* Problem *
Exact reproduction is required for all entries.

┏━━

(** [S3ProgressPercentage.__call__]: the counter is updated before the
    percentage is computed, so it is updated also when the division
    raises.  The division turns the counter into a float first
    ([OverflowError]) and then tests the divisor
    ([ZeroDivisionError]). *)
Definition call (self : S3ProgressPercentage) (bytes_amount : Z)
  : S3ProgressPercentage * result line :=
  let self' :=
    mkS3ProgressPercentage (_filename self) (_size self)
                           (_seen_so_far self + bytes_amount) in
  (self',
   match Float.of_int (_seen_so_far self') with
   | None => Raise OverflowError
   | Some _ =>
       if (_size self' =? 0)%Z then Raise ZeroDivisionError
       else Ok (mkLine (_filename self') (_seen_so_far self') (_size self'))
   end).

(** A sequence of calls on the same object. *)
Fixpoint calls (self : S3ProgressPercentage) (amounts : list Z)
  : S3ProgressPercentage :=
  match amounts with
  | [] => self
  | a :: rest => calls (fst (call self a)) rest
  end.

Definition sum (amounts : list Z) : Z := fold_right Z.add 0%Z amounts.

End Progress.

(** ** The cloud SDK and the local store

    [LocalStorage] (lazydata/storage/local.py) and the SDK client are
    collaborators of the module: their methods are taken as the fields
    of a record, and the paths a store returns are taken as their
    strings.  The state of the remote service is an explicit value of
    type [Remote]; the progress lines that a transfer prints are not
    part of it. *)

Record LocalStorage : Type := mkLocalStorage {
  hash_to_file : string → string;
  hash_to_remote_path : string → string
}.

(** The three ways a head request can end: the target is there, the
    SDK raises [ClientError] with a response code, or it raises
    something else. *)
Inductive head_response : Type :=
  | HeadFound
  | HeadClientError (code : string)
  | HeadRaises (e : exn).

Record S3Client (Remote : Type) : Type := mkS3Client {
  head_bucket : Remote → string → head_response;
  head_object : Remote → string → string → head_response;
  upload_file : Remote → string → string → string → result Remote
}.

Arguments head_bucket {Remote} _ _ _.
Arguments head_object {Remote} _ _ _ _.
Arguments upload_file {Remote} _ _ _ _ _.

(** A call of [S3Transfer.upload_file (file, bucket, key)]. *)
Record transfer : Type := mkTransfer {
  t_file : string;
  t_bucket : string;
  t_key : string
}.

#[global] Instance transfer_eq_dec : EqDecision transfer.
Proof. solve_decision. Defined.

(** The [try] ... [except ClientError] block shared by
    [check_storage_exists] and [upload]: [exists] starts as [True] and
    is set to [False] only when the response code, read as an integer,
    is 404. *)
Definition probe_exists (resp : head_response) : result bool :=
  match resp with
  | HeadFound => Ok true
  | HeadClientError code =>
      match PyStr.to_int code with
      | Some error_code => Ok (if (error_code =? 404)%Z then false else true)
      | None => Raise ValueError
      end
  | HeadRaises e => Raise e
  end.

Section Backend.

Context {Remote : Type} (client : S3Client Remote).

(** [AWSRemoteStorage.check_storage_exists] *)
Definition check_storage_exists (self : AWSRemoteStorage) (r : Remote)
  : result bool :=
  probe_exists (head_bucket client r (bucket_name self)).

(** [[e["hash"] for e in config.config["files"]]] *)
Definition all_sha256 (cfg : Config) : result (list string) :=
  match config cfg !! "files" with
  | None => Raise (KeyError "files")
  | Some (CStr EmptyString) => Ok []
  | Some (CStr _) => Raise TypeError
  | Some (CFiles entries) =>
      mapM (M := result)
           (λ e : gmap string string,
              match e !! "hash" with
              | Some h => Ok h
              | None => Raise (KeyError "hash")
              end) entries
  end.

┗━━

* Solution below *
(** [S3ProgressPercentage.__call__]: the counter is updated before the
    percentage is computed, so it is updated also when the division
    raises.  The division turns the counter into a float first
    ([OverflowError]) and then tests the divisor
    ([ZeroDivisionError]). *)
Definition call (self : S3ProgressPercentage) (bytes_amount : Z)
  : S3ProgressPercentage * result line :=
  let self' :=
    mkS3ProgressPercentage (_filename self) (_size self)
                           (_seen_so_far self + bytes_amount) in
  (self',
   match Float.of_int (_seen_so_far self') with
   | None => Raise OverflowError
   | Some _ =>
       if (_size self' =? 0)%Z then Raise ZeroDivisionError
       else Ok (mkLine (_filename self') (_seen_so_far self') (_size self'))
   end).

(** A sequence of calls on the same object. *)
Fixpoint calls (self : S3ProgressPercentage) (amounts : list Z)
  : S3ProgressPercentage :=
  match amounts with
  | [] => self
  | a :: rest => calls (fst (call self a)) rest
  end.

Definition sum (amounts : list Z) : Z := fold_right Z.add 0%Z amounts.

End Progress.

(** ** The cloud SDK and the local store

    [LocalStorage] (lazydata/storage/local.py) and the SDK client are
    collaborators of the module: their methods are taken as the fields
    of a record, and the paths a store returns are taken as their
    strings.  The state of the remote service is an explicit value of
    type [Remote]; the progress lines that a transfer prints are not
    part of it. *)

Record LocalStorage : Type := mkLocalStorage {
  hash_to_file : string → string;
  hash_to_remote_path : string → string
}.

(** The three ways a head request can end: the target is there, the
    SDK raises [ClientError] with a response code, or it raises
    something else. *)
Inductive head_response : Type :=
  | HeadFound
  | HeadClientError (code : string)
  | HeadRaises (e : exn).

Record S3Client (Remote : Type) : Type := mkS3Client {
  head_bucket : Remote → string → head_response;
  head_object : Remote → string → string → head_response;
  upload_file : Remote → string → string → string → result Remote
}.

Arguments head_bucket {Remote} _ _ _.
Arguments head_object {Remote} _ _ _ _.
Arguments upload_file {Remote} _ _ _ _ _.

(** A call of [S3Transfer.upload_file (file, bucket, key)]. *)
Record transfer : Type := mkTransfer {
  t_file : string;
  t_bucket : string;
  t_key : string
}.

#[global] Instance transfer_eq_dec : EqDecision transfer.
Proof. solve_decision. Defined.

(** The [try] ... [except ClientError] block shared by
    [check_storage_exists] and [upload]: [exists] starts as [True] and
    is set to [False] only when the response code, read as an integer,
    is 404. *)
Definition probe_exists (resp : head_response) : result bool :=
  match resp with
  | HeadFound => Ok true
  | HeadClientError code =>
      match PyStr.to_int code with
      | Some error_code => Ok (if (error_code =? 404)%Z then false else true)
      | None => Raise ValueError
      end
  | HeadRaises e => Raise e
  end.

Section Backend.

Context {Remote : Type} (client : S3Client Remote).

(** [AWSRemoteStorage.check_storage_exists] *)
Definition check_storage_exists (self : AWSRemoteStorage) (r : Remote)
  : result bool :=
  probe_exists (head_bucket client r (bucket_name self)).

(** [[e["hash"] for e in config.config["files"]]] *)
Definition all_sha256 (cfg : Config) : result (list string) :=
  match config cfg !! "files" with
  | None => Raise (KeyError "files")
  | Some (CStr EmptyString) => Ok []
  | Some (CStr _) => Raise TypeError
  | Some (CFiles entries) =>
      mapM (M := result)
           (λ e : gmap string string,
              match e !! "hash" with
              | Some h => Ok h
              | None => Raise (KeyError "hash")
              end) entries
  end.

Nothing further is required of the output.